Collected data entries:
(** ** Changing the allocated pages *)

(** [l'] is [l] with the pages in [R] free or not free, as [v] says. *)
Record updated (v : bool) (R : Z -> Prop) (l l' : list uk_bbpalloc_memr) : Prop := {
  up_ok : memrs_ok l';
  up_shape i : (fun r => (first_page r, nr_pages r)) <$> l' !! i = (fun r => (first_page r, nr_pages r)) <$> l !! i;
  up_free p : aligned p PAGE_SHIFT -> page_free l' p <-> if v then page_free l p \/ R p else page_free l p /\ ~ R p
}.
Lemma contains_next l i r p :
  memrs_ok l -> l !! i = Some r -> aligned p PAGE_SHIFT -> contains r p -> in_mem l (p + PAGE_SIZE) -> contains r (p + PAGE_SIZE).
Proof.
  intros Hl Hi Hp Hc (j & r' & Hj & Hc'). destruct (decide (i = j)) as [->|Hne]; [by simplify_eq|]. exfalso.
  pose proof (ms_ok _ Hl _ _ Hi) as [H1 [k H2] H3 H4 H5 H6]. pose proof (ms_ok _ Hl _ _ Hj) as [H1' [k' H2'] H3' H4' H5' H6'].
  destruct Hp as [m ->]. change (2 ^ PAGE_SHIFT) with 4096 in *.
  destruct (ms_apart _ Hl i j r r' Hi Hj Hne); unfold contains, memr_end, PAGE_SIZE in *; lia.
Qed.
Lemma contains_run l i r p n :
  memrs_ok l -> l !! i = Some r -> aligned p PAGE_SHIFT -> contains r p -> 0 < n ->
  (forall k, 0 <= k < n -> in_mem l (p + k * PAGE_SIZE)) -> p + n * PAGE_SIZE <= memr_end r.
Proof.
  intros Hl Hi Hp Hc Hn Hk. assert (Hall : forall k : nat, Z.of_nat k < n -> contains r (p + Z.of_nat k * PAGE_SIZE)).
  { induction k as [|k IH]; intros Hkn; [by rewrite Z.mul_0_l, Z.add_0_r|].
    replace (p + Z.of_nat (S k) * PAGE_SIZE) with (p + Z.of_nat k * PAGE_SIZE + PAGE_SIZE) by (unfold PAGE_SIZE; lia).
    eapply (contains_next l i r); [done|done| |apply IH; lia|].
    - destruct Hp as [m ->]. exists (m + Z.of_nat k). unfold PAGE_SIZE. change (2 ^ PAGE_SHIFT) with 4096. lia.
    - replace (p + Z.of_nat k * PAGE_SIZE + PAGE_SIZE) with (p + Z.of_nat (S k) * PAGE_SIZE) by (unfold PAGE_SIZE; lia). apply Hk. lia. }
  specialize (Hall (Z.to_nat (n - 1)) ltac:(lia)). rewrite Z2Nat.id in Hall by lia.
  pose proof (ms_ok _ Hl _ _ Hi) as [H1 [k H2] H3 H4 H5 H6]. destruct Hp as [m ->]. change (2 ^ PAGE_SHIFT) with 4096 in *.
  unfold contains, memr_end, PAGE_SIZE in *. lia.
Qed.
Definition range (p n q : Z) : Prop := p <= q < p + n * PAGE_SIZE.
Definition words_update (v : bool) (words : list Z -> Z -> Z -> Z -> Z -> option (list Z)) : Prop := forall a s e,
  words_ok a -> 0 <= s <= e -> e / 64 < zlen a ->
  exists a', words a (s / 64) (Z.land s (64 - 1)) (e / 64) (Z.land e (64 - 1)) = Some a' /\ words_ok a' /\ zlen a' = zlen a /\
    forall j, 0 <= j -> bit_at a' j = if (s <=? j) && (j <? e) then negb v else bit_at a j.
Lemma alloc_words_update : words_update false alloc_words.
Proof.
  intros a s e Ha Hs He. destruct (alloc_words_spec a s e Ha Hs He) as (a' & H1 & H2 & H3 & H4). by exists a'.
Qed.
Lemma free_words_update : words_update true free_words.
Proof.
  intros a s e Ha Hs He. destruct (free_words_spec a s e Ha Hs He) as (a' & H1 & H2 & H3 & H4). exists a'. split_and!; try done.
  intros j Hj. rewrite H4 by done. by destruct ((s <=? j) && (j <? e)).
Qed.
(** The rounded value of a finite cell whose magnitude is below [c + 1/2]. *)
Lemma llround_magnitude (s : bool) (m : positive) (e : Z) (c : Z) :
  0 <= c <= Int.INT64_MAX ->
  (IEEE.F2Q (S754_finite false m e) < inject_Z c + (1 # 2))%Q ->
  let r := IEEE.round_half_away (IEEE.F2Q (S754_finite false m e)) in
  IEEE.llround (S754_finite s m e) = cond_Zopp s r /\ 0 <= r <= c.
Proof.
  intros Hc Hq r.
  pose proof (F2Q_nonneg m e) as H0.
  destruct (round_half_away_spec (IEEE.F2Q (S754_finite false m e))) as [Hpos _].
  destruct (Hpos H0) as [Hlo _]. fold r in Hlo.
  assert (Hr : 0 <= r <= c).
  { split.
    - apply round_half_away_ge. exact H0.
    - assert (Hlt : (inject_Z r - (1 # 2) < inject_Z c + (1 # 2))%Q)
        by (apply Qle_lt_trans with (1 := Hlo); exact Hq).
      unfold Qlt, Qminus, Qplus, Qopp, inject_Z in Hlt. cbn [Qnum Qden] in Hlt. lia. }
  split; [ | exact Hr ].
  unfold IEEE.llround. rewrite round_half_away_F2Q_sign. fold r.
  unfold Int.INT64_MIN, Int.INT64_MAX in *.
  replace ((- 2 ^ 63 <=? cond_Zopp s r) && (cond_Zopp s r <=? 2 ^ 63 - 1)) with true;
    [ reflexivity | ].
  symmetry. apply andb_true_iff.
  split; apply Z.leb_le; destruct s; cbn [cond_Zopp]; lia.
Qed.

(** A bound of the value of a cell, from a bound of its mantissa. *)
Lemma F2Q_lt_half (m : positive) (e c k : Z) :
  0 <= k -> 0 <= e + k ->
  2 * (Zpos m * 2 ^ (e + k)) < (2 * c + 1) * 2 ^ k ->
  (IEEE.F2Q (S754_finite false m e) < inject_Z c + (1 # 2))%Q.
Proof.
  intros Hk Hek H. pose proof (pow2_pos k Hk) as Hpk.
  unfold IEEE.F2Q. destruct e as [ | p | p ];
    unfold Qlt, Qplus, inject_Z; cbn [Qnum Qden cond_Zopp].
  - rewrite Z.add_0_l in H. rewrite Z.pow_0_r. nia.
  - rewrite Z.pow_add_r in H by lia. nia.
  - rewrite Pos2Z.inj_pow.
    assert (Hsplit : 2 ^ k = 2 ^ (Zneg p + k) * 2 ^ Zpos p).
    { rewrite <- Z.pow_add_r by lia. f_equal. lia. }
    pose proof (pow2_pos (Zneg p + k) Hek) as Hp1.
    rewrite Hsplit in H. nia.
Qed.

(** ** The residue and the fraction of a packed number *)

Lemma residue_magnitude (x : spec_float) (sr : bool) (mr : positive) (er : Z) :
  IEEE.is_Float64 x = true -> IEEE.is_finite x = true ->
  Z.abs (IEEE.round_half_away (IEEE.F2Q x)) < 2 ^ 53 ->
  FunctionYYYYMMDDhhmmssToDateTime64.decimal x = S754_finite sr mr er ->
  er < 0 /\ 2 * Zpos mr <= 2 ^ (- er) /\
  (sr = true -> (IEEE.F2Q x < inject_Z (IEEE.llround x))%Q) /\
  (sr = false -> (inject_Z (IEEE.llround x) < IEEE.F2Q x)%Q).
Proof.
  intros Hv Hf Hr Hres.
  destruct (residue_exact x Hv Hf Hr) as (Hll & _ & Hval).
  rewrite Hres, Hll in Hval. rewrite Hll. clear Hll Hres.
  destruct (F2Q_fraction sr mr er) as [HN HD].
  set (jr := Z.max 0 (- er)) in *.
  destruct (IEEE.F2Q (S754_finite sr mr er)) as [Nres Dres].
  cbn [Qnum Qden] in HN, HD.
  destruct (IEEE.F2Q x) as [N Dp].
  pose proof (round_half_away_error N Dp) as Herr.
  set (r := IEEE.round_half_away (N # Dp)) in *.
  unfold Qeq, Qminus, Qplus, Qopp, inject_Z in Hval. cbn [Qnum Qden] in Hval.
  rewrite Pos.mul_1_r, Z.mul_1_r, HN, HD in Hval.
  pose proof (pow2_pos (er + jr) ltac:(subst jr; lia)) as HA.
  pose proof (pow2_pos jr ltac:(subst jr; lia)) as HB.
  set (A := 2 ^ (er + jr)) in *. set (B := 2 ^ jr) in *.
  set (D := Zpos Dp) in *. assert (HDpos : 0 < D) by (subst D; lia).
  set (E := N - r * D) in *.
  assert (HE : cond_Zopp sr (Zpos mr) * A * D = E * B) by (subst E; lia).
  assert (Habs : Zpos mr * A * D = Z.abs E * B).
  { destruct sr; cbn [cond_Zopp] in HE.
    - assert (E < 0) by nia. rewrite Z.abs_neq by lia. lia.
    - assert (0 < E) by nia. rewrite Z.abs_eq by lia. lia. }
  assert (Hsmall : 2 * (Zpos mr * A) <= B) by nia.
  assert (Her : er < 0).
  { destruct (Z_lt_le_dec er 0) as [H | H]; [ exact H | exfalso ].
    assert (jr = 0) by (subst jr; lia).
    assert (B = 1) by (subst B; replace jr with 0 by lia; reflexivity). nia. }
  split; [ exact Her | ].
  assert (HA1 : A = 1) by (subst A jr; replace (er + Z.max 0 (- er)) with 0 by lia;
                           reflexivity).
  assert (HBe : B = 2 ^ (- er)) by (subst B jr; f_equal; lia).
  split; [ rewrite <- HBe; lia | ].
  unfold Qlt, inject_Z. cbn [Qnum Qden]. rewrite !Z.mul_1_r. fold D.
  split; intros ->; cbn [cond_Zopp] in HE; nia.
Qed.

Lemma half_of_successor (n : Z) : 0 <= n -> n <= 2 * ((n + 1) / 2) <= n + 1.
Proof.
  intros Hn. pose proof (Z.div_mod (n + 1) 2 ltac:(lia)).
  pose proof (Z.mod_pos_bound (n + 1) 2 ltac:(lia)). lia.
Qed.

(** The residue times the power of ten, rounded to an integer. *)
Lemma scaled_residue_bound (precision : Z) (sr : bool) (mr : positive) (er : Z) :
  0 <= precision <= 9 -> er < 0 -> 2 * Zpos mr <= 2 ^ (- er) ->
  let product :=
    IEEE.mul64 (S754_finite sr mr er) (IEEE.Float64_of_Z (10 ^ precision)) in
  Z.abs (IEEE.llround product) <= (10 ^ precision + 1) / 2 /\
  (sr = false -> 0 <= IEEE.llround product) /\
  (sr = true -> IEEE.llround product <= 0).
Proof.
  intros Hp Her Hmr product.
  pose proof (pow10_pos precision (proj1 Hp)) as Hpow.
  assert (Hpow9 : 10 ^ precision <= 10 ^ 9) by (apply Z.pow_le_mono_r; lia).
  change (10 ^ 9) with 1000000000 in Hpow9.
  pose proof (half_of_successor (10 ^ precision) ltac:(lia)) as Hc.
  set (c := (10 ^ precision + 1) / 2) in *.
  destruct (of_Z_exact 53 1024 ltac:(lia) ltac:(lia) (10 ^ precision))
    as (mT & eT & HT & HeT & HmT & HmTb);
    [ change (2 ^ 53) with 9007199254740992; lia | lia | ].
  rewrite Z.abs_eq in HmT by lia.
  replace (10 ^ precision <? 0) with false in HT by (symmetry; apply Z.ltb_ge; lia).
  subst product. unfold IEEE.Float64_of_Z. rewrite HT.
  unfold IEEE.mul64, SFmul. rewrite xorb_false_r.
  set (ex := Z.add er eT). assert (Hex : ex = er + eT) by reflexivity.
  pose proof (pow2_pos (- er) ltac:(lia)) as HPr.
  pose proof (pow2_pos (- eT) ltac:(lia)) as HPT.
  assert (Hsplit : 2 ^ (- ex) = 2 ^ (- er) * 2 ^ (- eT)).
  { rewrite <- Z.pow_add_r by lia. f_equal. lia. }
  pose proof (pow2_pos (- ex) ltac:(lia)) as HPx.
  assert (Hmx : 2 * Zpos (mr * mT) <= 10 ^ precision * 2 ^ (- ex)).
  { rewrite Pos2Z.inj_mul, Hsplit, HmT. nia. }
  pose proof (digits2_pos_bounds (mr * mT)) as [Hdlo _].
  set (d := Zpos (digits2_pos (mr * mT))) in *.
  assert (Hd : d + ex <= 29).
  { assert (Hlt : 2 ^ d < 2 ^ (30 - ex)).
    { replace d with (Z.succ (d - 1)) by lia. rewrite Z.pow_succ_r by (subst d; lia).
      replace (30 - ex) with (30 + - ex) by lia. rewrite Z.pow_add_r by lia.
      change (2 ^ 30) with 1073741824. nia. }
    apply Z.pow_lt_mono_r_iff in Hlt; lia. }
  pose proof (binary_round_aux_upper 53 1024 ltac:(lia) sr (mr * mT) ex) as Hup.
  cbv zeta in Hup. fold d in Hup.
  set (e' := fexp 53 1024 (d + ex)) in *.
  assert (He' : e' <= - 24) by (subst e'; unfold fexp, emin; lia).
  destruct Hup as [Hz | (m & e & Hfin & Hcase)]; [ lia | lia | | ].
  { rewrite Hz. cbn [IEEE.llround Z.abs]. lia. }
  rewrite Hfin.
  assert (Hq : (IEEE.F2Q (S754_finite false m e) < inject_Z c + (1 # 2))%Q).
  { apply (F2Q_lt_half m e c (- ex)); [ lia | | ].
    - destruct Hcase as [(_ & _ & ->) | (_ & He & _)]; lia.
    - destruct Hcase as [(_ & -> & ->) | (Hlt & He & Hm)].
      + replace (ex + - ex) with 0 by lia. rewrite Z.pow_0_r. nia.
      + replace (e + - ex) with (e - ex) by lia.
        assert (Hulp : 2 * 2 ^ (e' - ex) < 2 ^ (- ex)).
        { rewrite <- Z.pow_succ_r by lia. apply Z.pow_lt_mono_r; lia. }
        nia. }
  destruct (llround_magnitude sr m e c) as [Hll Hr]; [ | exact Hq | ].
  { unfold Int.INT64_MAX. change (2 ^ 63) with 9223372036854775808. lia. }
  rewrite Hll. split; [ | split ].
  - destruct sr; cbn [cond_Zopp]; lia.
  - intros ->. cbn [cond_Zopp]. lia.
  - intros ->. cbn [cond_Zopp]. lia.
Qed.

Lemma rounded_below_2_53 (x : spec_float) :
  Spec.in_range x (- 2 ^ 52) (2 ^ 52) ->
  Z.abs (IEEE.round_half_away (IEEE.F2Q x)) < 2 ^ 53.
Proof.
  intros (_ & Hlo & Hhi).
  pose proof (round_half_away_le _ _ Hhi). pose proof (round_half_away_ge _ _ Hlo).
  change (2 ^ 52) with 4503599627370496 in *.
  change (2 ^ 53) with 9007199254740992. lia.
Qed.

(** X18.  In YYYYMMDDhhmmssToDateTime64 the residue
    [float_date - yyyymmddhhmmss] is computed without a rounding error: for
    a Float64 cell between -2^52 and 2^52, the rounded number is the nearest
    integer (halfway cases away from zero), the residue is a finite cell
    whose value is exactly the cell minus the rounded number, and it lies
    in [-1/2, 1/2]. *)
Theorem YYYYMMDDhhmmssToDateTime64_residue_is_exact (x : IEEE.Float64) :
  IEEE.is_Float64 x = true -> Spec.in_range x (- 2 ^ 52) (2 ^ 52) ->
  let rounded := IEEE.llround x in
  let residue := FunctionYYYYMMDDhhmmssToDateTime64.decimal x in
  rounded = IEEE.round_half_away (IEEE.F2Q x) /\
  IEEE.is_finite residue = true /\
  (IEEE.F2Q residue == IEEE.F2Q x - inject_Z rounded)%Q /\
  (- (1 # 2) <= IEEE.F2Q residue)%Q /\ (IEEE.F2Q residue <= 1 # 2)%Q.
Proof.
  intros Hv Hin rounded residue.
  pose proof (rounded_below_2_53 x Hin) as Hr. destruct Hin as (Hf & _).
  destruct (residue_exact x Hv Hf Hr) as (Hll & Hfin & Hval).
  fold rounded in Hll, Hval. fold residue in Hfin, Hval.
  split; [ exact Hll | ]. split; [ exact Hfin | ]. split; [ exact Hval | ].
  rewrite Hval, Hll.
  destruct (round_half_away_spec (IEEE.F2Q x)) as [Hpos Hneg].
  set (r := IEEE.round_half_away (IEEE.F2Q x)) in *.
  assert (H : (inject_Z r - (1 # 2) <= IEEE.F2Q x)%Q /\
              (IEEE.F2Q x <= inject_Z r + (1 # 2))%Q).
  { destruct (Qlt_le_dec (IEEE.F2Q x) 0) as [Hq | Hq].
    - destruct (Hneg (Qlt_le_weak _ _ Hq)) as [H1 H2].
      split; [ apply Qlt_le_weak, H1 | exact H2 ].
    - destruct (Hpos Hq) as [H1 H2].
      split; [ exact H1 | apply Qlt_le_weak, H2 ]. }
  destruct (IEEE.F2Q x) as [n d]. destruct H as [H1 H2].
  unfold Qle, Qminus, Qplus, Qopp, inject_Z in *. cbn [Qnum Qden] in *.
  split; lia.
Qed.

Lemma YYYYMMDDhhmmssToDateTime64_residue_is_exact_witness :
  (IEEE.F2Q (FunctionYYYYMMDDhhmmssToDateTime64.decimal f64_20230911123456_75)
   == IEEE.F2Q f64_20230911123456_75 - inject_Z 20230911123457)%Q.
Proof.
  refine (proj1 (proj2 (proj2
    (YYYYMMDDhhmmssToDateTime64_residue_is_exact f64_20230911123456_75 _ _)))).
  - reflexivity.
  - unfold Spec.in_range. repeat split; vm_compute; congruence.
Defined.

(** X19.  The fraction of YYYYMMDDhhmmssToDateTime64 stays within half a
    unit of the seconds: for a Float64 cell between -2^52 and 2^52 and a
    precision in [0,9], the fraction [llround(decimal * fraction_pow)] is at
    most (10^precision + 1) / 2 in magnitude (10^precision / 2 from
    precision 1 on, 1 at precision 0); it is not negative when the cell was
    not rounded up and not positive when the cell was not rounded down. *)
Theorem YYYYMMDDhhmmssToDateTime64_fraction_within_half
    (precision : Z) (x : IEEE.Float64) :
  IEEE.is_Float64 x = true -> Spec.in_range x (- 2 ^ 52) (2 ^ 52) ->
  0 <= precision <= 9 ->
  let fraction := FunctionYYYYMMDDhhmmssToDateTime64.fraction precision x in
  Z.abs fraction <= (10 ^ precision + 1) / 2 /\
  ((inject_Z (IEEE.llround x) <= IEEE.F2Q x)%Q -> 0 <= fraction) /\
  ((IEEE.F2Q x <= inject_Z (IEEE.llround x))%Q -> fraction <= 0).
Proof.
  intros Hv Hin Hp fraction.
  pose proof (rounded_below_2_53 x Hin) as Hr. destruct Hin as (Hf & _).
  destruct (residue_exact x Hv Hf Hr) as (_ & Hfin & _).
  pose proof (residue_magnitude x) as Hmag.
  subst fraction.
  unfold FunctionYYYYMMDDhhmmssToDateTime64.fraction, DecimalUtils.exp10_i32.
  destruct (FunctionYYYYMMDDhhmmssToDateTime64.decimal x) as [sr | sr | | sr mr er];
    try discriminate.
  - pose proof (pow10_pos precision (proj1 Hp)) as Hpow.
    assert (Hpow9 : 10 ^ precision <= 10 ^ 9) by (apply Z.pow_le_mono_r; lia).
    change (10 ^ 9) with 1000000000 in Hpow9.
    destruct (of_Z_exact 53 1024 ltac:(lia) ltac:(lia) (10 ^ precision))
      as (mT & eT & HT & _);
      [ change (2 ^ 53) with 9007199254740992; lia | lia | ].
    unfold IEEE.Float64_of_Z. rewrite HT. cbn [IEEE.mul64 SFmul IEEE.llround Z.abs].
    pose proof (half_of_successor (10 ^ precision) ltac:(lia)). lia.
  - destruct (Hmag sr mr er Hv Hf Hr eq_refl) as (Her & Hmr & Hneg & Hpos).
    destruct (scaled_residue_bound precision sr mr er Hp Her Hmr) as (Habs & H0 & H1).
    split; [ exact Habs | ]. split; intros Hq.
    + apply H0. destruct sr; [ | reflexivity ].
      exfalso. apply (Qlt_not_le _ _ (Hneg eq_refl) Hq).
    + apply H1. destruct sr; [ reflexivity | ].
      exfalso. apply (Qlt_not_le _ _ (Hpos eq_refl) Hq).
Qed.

• _Description of the task_
Retype exactly the lines above, from the one with "pose proof (pow2_pos (- ex)" through the one with "apply Z.pow_lt_mono_r_iff in", inclusive.

• _Exercise answer_
  pose proof (pow2_pos (- ex) ltac:(lia)) as HPx.
  assert (Hmx : 2 * Zpos (mr * mT) <= 10 ^ precision * 2 ^ (- ex)).
  { rewrite Pos2Z.inj_mul, Hsplit, HmT. nia. }
  pose proof (digits2_pos_bounds (mr * mT)) as [Hdlo _].
  set (d := Zpos (digits2_pos (mr * mT))) in *.
  assert (Hd : d + ex <= 29).
  { assert (Hlt : 2 ^ d < 2 ^ (30 - ex)).
    { replace d with (Z.succ (d - 1)) by lia. rewrite Z.pow_succ_r by (subst d; lia).
      replace (30 - ex) with (30 + - ex) by lia. rewrite Z.pow_add_r by lia.
      change (2 ^ 30) with 1073741824. nia. }
    apply Z.pow_lt_mono_r_iff in Hlt; lia. }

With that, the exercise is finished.